[Exercise instructions]: All that is wanted is an exact copy of the line containing "induction H as" and the lines after it, through the end of the records.

[Listed entries]:
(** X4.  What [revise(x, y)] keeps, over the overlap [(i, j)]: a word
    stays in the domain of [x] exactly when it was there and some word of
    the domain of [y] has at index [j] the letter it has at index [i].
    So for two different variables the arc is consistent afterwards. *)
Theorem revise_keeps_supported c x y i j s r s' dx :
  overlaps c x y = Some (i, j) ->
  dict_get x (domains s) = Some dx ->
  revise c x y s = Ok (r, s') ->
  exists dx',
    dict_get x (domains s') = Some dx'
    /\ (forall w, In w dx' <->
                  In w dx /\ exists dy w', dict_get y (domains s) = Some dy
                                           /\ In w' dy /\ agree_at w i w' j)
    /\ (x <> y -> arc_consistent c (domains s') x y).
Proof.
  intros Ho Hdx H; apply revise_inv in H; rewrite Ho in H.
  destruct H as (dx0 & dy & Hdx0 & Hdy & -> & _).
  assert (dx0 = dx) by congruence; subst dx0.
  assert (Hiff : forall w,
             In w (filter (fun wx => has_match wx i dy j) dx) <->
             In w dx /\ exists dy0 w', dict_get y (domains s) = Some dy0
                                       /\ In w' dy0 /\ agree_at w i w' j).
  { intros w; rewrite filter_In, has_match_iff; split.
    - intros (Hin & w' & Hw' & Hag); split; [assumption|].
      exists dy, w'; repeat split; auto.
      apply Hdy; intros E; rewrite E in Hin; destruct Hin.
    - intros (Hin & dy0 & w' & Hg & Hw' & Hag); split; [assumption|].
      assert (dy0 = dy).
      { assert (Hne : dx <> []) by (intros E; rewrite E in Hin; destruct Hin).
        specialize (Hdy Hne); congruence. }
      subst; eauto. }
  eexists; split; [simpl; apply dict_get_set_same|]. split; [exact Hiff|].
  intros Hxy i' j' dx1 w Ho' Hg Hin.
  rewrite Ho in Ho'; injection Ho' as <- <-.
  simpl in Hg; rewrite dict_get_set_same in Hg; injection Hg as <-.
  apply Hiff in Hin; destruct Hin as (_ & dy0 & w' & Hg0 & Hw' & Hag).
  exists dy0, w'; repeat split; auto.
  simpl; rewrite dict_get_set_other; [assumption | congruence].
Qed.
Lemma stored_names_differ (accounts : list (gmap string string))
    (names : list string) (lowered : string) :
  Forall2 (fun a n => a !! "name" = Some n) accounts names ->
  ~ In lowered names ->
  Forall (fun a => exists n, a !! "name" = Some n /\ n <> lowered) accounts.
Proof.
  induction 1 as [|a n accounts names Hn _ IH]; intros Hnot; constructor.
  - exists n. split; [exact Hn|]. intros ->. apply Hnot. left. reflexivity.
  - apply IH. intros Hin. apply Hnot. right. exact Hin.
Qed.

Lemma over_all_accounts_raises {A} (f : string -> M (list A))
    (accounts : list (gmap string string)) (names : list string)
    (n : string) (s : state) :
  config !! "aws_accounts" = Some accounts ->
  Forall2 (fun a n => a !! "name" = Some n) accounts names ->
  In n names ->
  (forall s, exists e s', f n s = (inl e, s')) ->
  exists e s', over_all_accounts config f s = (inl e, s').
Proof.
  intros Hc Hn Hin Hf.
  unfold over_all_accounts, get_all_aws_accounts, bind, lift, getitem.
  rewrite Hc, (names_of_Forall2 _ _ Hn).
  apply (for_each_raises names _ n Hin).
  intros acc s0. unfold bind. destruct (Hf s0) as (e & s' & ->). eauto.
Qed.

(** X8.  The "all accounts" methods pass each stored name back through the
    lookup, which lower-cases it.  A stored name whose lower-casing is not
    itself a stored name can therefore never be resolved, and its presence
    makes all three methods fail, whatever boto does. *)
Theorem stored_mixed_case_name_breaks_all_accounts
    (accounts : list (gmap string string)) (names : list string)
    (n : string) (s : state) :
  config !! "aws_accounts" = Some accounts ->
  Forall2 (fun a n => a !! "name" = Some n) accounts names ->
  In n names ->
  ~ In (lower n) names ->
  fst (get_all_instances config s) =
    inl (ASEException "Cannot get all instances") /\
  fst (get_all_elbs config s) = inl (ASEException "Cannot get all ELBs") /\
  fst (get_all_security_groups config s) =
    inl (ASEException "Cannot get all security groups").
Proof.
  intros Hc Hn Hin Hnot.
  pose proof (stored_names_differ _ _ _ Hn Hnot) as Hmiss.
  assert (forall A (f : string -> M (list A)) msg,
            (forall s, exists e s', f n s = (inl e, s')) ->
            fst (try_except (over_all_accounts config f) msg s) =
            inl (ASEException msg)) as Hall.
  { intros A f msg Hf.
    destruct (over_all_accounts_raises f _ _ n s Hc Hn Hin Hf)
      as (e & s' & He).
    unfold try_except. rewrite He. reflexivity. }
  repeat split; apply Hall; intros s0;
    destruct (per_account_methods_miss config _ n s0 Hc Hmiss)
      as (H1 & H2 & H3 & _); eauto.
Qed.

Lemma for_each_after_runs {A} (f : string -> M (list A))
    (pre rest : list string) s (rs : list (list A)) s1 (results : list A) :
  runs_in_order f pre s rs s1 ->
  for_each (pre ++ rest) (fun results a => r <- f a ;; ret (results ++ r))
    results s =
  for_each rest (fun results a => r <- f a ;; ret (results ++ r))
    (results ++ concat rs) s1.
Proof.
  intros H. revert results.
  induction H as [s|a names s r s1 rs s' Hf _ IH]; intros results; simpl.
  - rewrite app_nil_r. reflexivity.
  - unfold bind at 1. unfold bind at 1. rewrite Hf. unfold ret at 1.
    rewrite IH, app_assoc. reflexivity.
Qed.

[Result below]:
  induction H as [s|a names s r s1 rs s' Hf _ IH]; intros results; simpl.
  - rewrite app_nil_r. reflexivity.
  - unfold bind at 1. unfold bind at 1. rewrite Hf. unfold ret at 1.
    rewrite IH, app_assoc. reflexivity.
Qed.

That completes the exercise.